Gadi Eisenkot Challenges Benjamin Netanyahu as Polls Show 38% Support vs 35%
Key Takeaways
- Direct head-to-head poll shows Eisenkot 38% vs Netanyahu 35%.
- Eisenkot's Yashar party is rising as main rival to Netanyahu.
- Opposition coordination sought to form 61-seat majority to unseat Netanyahu.
Eisenkot’s Gaza-linked rise
Gadi Eisenkot, described as a former chief of staff, a member of the former War Cabinet, and now leader of his own political formation, is positioning himself as a leading rival to Benjamin Netanyahu in Israeli politics ahead of elections scheduled for 2026.
“With only a few months left before decisive elections, Naftali Bennett and Yair Lapid are merging their parties in an effort to reshape the opposition and defeat Benjamin Netanyahu”
The Tunisie Numerique profile says Eisenkot joined the emergency government after October 7, 2023 and participated, as an observer, in the war cabinet tasked with guiding the Gaza operations, before leaving the government in June 2024 with Benny Gantz.

It adds that Eisenkot’s son, Gal Meir Eisenkot, a 25-year-old reservist, was killed in Gaza in December 2023 after the explosion of an device near a tunnel in the Jabalia area, and that Eisenkot has repeatedly accused Netanyahu of prolonging operations without a sufficiently clear political strategy.
The same source frames Eisenkot’s rise in polls as tied to his military credibility and his positioning between the center and the moderate right, while also citing “government fatigue” over controversies over the conduct of wars in Gaza, Lebanon, and against Iran, and tensions with Washington.
In parallel, the Al Jazeera-linked political coverage in the provided materials centers on Netanyahu’s political challenge, with Tunisie Numerique saying Eisenkot obtained 38% support against 35% for Netanyahu in a direct head-to-head in a recent poll cited by Israeli media.
Debate, coalition math, and Gaza
Tunisie Numerique reports that Likud launched a campaign claiming Eisenkot could form a government only with the support of Arab parties, and it says Netanyahu circulated a video attacking that hypothesis.
It then quotes Eisenkot’s response as a public challenge: “Set the place and the time, and come answer the questions of the citizens.”

The same article stresses that in Israel the prime minister is not directly elected and must gather a coalition with at least 61 seats in the 120-seat Knesset, meaning Eisenkot could top a popularity poll yet still be unable to govern if the opposition fails to agree.

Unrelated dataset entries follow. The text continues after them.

Lemma ring_inv_init s h ok loaded now :
  ring_inv s h →
  length loaded ≤ MAX_LOG_ENTRIES →
  ring_inv (attack_logger_init ok loaded now s).2
           (history_step h (OpInit ok loaded now)).
Proof.
  intros (Hlen & Hhead & Hcnt & Hh & Hslots) Hfit.
  unfold attack_logger_init. destruct ok; cbn [negb snd history_step]; [|done].
  destruct loaded as [|r l].
  - rewrite bool_decide_eq_false_2 by (cbn; lia). cbn. done.
  - rewrite bool_decide_eq_true_2 by (cbn; lia).
    set (ld := r :: l) in *.
    unfold ring_inv; cbn [log_buffer buffer_head buffer_count].
    rewrite length_app, length_drop, length_reverse, Hlen.
    unfold_cap. repeat split; try lia.
    intros i Hi.
    rewrite reverse_lookup by done.
    replace ((length ld mod 100 + 100 - 1 - i) mod 100)
      with (length ld - S i) by lia.
    apply lookup_app_l. lia.
Qed.

Lemma ring_inv_log s h e now :
  ring_inv s h →
  ring_inv (attack_logger_log (Some e) now s).2
           (history_step h (OpLog (Some e) now)).
Proof.
  intros (Hlen & Hhead & Hcnt & Hh & Hslots).
  unfold ring_inv, attack_logger_log.
  cbn [snd history_step log_buffer buffer_head buffer_count].
  rewrite length_insert, length_take. cbn [length].
  assert (Hnew : (if bool_decide (buffer_count s < MAX_LOG_ENTRIES)
                  then buffer_count s + 1 else buffer_count s)
                 = MAX_LOG_ENTRIES `min` S (length h)).
  { case_bool_decide; lia. }
  rewrite Hnew. unfold_cap. repeat split; try lia.
  intros i Hi.
  rewrite lookup_take_lt by lia.
  destruct i as [|i].
  - replace (((buffer_head s + 1) mod 100 + 100 - 1 - 0) mod 100)
      with (buffer_head s) by lia.
    cbn. apply list_lookup_insert_eq. lia.
  - replace (((buffer_head s + 1) mod 100 + 100 - 1 - S i) mod 100)
      with ((buffer_head s + 100 - 1 - i) mod 100) by lia.
    rewrite list_lookup_insert_ne by lia.
    cbn. apply Hslots. lia.
Qed.

Lemma ring_inv_clear s h :
  ring_inv s h → ring_inv (attack_logger_clear s).2 (history_step h OpClear).
Proof.
  intros (Hlen & _). unfold ring_inv; cbn. unfold_cap.
  repeat split; try lia. all: intros i Hi; lia.
Qed.

Lemma ring_inv_step s h op :
  ring_inv s h → load_fits op = true →
  ring_inv (logger_step s op) (history_step h op).
Proof.
  intros Hinv Hfit. destruct op as [ok loaded now|[e|] now|]; cbn [logger_step].
  - apply ring_inv_init; [done|]. cbn in Hfit. by apply bool_decide_eq_true in Hfit.
  - by apply ring_inv_log.
  - done.
  - by apply ring_inv_clear.
Qed.

Lemma ring_inv_run ops : ∀ s h,
  ring_inv s h → forallb load_fits ops = true →
  ring_inv (logger_run s ops) (foldl history_step h ops).
Proof.
  induction ops as [|op ops IH]; intros s h Hinv Hfit; [done|].
  cbn in Hfit. apply andb_true_iff in Hfit as [Hop Hrest].
  cbn. apply IH; [|done]. by apply ring_inv_step.
Qed.

(** The copy loop writes the [n] records found by walking back from [idx]. *)
Lemma copy_recent_spec buf : ∀ n i idx logs xs,
  length xs = n → n ≤ MAX_LOG_ENTRIES → idx < MAX_LOG_ENTRIES →
  i + n ≤ length logs →
  (∀ k, k < n →
     buf !! ((idx + MAX_LOG_ENTRIES - 1 - k) mod MAX_LOG_ENTRIES) = xs !! k) →
  copy_recent n i idx buf logs = take i logs ++ xs ++ drop (i + n) logs.
Proof.
  induction n as [|n IH]; intros i idx logs xs Hxs Hn Hidx Hroom Hslots.
  - destruct xs; [|done]. cbn. rewrite Nat.add_0_r. by rewrite take_drop.
  - destruct xs as [|x xs]; [done|]. cbn [copy_recent].
    set (idx' := if bool_decide (idx = 0) then MAX_LOG_ENTRIES - 1 else idx - 1).
    assert (Hidx' : idx' = (idx + MAX_LOG_ENTRIES - 1 - 0) mod MAX_LOG_ENTRIES).
    { subst idx'. unfold_cap. case_bool_decide; lia. }
    assert (Hx : buf !!! idx' = x).
    { apply list_lookup_total_correct. rewrite Hidx'.
      rewrite Hslots by lia. done. }
    rewrite Hx.
    rewrite (IH (S i) idx' (<[i:=x]> logs) xs).
    + rewrite drop_insert_lt by lia.
      rewrite (take_S_r _ _ x) by (apply list_lookup_insert_eq; lia).
      rewrite take_insert_ge by lia.
      rewrite <- app_assoc. replace (i + S n) with (S i + n) by lia. done.
    + cbn in Hxs. lia.
    + lia.
    + subst idx'. unfold_cap. case_bool_decide; lia.
    + rewrite length_insert. lia.
    + intros k Hk. transitivity ((x :: xs) !! S k); [|done].
      rewrite <- Hslots by lia. f_equal. rewrite Hidx'. unfold_cap. lia.
Qed.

A separate provided poll account from شبكة مصدر الاخبارية says the Israeli opposition reaches the 61-seat threshold required to form a government, while also stating that Netanyahu’s coalition hovers around 49 to 50 seats.
That poll account further says the opposition bloc’s strength ranges from 60 to 61 seats depending on strategic mergers, and it frames the central dilemma as whether the next bloc is “merely an anti-Netanyahu coalition” or a nationalist right-wing bloc seeking to inherit Likud’s popular base.
What’s at stake next
The stakes described in the provided materials are explicitly tied to whether opposition leaders can translate polling gains into a governing coalition with at least 61 seats in the 120-seat Knesset.
Tunisie Numerique says Eisenkot has urged opposition leaders to coordinate their strategies to build a 61-seat majority capable of replacing Netanyahu, while warning that “everyone wants unity, but none necessarily wants to cede leadership of the bloc to a rival.”
It also argues that Netanyahu’s advantage is institutional and coalition-based, saying it is not essential for Likud to obtain an absolute majority as long as Netanyahu can build a more cohesive coalition than his rivals.
In the same materials, شبكة مصدر الاخبارية says ideological complexities threaten the stability of any future opposition coalition, including the governing formula, and it adds that the opposition still faces the challenge of uniting “the soft right, the security-centered center, liberals, and the Zionist left.”
Finally, Haaretz’s provided excerpt frames the political environment in terms of the “soft right” as a demographic sought-after yet elusive in Israeli electoral politics, underscoring that the opposition’s ability to assemble a coherent bloc could hinge on whether that segment can be won.